(RECORDS TO PROCESS)

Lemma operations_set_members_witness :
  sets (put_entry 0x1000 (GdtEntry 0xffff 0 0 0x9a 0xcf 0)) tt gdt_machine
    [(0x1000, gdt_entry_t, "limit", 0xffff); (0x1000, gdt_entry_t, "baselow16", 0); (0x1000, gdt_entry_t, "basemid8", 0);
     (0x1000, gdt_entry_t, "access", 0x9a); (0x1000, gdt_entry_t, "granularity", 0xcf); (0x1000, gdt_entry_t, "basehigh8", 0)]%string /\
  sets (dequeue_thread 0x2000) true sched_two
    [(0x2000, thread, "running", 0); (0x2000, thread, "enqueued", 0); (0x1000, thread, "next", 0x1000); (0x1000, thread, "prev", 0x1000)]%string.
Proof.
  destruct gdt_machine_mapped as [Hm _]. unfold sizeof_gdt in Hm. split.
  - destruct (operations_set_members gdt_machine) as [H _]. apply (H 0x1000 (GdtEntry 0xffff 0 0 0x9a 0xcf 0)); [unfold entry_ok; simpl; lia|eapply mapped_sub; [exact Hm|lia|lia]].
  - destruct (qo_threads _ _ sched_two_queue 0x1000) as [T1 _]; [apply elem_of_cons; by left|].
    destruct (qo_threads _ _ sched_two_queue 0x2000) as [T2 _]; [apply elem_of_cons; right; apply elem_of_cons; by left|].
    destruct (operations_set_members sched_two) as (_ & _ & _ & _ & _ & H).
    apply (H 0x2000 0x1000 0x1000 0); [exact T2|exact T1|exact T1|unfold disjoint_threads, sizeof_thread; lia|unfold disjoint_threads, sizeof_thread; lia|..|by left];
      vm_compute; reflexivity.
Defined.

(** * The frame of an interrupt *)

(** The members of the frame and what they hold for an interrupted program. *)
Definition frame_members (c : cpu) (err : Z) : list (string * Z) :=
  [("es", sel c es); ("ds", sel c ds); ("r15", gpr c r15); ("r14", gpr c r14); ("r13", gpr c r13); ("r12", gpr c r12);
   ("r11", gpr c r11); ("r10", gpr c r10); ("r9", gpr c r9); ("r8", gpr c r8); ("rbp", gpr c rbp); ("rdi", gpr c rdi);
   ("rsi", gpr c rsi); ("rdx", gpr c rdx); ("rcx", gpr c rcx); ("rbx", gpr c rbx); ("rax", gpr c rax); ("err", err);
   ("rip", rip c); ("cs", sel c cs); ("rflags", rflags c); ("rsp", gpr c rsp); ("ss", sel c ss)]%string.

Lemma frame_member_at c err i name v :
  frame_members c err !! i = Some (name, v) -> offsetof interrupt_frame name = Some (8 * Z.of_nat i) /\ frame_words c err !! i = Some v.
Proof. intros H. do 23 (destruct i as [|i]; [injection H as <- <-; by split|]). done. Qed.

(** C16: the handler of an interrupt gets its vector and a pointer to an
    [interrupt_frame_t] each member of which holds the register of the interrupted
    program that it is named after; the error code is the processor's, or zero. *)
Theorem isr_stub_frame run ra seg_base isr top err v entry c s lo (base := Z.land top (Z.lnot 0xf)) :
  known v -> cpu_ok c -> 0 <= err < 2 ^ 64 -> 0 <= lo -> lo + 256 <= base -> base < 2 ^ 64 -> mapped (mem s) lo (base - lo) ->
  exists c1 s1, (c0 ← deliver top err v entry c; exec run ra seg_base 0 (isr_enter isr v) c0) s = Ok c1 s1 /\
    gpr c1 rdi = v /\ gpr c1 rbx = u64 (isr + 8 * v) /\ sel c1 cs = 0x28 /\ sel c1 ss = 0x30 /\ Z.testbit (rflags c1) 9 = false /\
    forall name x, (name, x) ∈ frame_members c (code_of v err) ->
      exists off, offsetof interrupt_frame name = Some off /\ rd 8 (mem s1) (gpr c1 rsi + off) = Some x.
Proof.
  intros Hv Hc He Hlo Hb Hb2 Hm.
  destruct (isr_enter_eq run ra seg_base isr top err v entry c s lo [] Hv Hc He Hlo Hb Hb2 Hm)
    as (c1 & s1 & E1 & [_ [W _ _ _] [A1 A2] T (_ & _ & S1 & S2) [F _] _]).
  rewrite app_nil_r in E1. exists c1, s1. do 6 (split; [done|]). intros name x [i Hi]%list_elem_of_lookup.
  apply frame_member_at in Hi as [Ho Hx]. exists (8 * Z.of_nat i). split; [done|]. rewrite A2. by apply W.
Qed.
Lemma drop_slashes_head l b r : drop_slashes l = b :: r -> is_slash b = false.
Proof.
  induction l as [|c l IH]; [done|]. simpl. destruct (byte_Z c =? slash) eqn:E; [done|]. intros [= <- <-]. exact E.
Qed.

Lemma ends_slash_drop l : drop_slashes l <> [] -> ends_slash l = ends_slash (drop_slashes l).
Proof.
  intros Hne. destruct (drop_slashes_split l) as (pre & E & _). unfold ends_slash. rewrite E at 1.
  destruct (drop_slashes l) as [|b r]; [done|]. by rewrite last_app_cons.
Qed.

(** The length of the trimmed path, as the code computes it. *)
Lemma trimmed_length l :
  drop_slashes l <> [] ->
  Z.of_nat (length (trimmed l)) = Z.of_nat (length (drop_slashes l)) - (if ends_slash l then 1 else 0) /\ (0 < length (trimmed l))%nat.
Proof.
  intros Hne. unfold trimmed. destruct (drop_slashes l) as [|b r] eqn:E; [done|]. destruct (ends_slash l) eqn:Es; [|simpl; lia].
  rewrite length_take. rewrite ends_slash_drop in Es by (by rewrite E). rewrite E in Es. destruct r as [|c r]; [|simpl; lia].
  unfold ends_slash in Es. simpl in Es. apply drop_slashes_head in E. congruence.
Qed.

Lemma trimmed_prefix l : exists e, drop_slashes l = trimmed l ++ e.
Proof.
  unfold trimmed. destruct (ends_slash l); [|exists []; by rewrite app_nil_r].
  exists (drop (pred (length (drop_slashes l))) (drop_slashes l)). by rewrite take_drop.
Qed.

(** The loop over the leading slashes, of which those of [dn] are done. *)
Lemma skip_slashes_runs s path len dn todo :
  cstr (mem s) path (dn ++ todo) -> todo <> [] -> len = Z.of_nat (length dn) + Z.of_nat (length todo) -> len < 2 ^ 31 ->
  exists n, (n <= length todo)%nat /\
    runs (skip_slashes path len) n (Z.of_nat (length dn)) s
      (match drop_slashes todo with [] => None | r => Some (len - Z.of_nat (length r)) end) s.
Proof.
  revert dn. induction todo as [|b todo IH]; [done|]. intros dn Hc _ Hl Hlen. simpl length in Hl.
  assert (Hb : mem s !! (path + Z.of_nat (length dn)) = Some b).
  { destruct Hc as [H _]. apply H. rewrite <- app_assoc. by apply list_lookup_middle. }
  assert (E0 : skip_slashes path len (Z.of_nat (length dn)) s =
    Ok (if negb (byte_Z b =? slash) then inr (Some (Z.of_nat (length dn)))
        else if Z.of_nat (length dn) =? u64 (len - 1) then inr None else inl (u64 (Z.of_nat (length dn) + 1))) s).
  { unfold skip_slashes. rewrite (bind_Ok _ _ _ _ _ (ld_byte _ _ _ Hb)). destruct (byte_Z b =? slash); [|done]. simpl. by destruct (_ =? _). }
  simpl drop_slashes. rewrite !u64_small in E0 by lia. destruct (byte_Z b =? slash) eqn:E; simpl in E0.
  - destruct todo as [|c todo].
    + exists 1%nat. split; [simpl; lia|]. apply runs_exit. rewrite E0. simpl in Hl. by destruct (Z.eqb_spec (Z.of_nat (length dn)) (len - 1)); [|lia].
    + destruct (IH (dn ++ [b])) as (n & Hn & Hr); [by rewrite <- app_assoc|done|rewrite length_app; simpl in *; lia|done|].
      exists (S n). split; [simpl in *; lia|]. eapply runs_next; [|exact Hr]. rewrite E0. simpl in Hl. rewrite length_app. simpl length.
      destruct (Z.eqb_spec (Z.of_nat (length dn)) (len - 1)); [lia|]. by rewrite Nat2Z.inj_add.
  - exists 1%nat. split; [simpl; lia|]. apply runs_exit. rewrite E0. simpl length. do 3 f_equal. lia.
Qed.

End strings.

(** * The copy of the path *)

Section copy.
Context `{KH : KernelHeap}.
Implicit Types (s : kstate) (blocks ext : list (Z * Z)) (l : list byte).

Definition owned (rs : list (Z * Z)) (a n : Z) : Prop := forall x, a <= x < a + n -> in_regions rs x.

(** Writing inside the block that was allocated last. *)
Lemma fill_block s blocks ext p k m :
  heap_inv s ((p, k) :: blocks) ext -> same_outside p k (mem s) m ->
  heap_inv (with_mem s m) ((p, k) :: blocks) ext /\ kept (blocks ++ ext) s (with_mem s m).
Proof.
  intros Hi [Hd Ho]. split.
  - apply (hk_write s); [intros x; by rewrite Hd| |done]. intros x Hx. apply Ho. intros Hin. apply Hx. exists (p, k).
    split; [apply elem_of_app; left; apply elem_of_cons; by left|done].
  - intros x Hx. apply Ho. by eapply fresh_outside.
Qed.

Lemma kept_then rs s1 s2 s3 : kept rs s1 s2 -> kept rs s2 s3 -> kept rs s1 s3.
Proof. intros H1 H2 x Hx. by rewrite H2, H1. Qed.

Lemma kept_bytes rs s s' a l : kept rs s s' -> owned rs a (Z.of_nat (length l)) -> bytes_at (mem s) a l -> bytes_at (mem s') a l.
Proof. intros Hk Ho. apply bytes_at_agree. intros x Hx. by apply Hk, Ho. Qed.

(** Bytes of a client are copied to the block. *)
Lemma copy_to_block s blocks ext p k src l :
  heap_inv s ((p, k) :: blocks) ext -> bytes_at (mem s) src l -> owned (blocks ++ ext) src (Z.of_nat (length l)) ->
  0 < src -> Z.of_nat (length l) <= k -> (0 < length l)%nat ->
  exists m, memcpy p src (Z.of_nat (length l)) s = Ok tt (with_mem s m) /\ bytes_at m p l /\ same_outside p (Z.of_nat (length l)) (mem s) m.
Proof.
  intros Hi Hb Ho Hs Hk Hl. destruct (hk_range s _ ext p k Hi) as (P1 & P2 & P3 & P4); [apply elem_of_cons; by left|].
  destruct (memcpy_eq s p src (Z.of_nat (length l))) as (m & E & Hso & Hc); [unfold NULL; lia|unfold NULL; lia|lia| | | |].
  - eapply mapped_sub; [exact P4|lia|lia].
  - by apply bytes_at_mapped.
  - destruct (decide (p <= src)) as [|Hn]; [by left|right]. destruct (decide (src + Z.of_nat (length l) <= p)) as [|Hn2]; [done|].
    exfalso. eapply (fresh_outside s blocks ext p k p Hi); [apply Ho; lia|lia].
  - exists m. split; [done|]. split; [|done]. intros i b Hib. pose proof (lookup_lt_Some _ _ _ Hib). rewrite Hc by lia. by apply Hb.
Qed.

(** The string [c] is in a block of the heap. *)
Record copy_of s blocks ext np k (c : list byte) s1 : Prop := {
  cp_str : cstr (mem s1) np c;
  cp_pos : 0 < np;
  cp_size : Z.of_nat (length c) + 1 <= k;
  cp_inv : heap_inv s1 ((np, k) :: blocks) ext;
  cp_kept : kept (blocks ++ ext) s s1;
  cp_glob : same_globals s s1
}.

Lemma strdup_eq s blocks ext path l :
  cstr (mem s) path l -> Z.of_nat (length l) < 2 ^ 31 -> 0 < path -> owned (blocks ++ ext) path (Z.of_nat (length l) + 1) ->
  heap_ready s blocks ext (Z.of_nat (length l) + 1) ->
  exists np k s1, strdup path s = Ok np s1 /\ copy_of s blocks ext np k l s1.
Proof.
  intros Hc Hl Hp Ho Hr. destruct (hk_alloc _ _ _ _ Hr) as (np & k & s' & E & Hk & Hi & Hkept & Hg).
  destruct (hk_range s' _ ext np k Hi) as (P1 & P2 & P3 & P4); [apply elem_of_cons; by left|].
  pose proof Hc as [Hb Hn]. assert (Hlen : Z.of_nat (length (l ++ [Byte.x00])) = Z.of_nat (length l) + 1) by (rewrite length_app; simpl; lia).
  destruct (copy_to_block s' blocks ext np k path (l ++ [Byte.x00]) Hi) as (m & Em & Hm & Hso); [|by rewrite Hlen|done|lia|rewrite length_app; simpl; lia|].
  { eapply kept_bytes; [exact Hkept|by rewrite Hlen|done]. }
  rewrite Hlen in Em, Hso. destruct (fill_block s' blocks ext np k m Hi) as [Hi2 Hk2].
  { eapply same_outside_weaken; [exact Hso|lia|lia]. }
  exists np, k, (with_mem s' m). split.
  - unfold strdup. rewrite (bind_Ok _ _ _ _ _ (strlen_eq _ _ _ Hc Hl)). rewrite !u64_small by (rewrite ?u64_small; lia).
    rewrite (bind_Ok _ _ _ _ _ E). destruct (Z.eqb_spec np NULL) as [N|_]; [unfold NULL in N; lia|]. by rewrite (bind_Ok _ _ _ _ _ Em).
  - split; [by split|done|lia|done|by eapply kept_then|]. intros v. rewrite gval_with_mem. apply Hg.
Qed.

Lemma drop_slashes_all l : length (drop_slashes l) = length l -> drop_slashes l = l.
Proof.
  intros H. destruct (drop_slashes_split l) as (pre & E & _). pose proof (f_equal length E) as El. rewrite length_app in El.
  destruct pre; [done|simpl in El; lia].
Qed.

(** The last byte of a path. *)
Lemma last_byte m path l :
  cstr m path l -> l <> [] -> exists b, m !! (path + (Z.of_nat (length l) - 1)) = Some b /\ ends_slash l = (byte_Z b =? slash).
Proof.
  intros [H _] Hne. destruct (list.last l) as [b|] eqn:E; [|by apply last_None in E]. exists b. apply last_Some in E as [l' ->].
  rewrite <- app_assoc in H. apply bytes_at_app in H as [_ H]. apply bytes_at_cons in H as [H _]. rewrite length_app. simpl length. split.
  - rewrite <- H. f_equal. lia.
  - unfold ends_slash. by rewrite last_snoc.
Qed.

(End RECORDS TO PROCESS)

Retype the first line of the entries and every line after it, please, through the line that contains "Proof. intros H.". Add nothing.

SOLUTION:
Lemma operations_set_members_witness :
  sets (put_entry 0x1000 (GdtEntry 0xffff 0 0 0x9a 0xcf 0)) tt gdt_machine
    [(0x1000, gdt_entry_t, "limit", 0xffff); (0x1000, gdt_entry_t, "baselow16", 0); (0x1000, gdt_entry_t, "basemid8", 0);
     (0x1000, gdt_entry_t, "access", 0x9a); (0x1000, gdt_entry_t, "granularity", 0xcf); (0x1000, gdt_entry_t, "basehigh8", 0)]%string /\
  sets (dequeue_thread 0x2000) true sched_two
    [(0x2000, thread, "running", 0); (0x2000, thread, "enqueued", 0); (0x1000, thread, "next", 0x1000); (0x1000, thread, "prev", 0x1000)]%string.
Proof.
  destruct gdt_machine_mapped as [Hm _]. unfold sizeof_gdt in Hm. split.
  - destruct (operations_set_members gdt_machine) as [H _]. apply (H 0x1000 (GdtEntry 0xffff 0 0 0x9a 0xcf 0)); [unfold entry_ok; simpl; lia|eapply mapped_sub; [exact Hm|lia|lia]].
  - destruct (qo_threads _ _ sched_two_queue 0x1000) as [T1 _]; [apply elem_of_cons; by left|].
    destruct (qo_threads _ _ sched_two_queue 0x2000) as [T2 _]; [apply elem_of_cons; right; apply elem_of_cons; by left|].
    destruct (operations_set_members sched_two) as (_ & _ & _ & _ & _ & H).
    apply (H 0x2000 0x1000 0x1000 0); [exact T2|exact T1|exact T1|unfold disjoint_threads, sizeof_thread; lia|unfold disjoint_threads, sizeof_thread; lia|..|by left];
      vm_compute; reflexivity.
Defined.

(** * The frame of an interrupt *)

(** The members of the frame and what they hold for an interrupted program. *)
Definition frame_members (c : cpu) (err : Z) : list (string * Z) :=
  [("es", sel c es); ("ds", sel c ds); ("r15", gpr c r15); ("r14", gpr c r14); ("r13", gpr c r13); ("r12", gpr c r12);
   ("r11", gpr c r11); ("r10", gpr c r10); ("r9", gpr c r9); ("r8", gpr c r8); ("rbp", gpr c rbp); ("rdi", gpr c rdi);
   ("rsi", gpr c rsi); ("rdx", gpr c rdx); ("rcx", gpr c rcx); ("rbx", gpr c rbx); ("rax", gpr c rax); ("err", err);
   ("rip", rip c); ("cs", sel c cs); ("rflags", rflags c); ("rsp", gpr c rsp); ("ss", sel c ss)]%string.

Lemma frame_member_at c err i name v :
  frame_members c err !! i = Some (name, v) -> offsetof interrupt_frame name = Some (8 * Z.of_nat i) /\ frame_words c err !! i = Some v.
Proof. intros H. do 23 (destruct i as [|i]; [injection H as <- <-; by split|]). done. Qed.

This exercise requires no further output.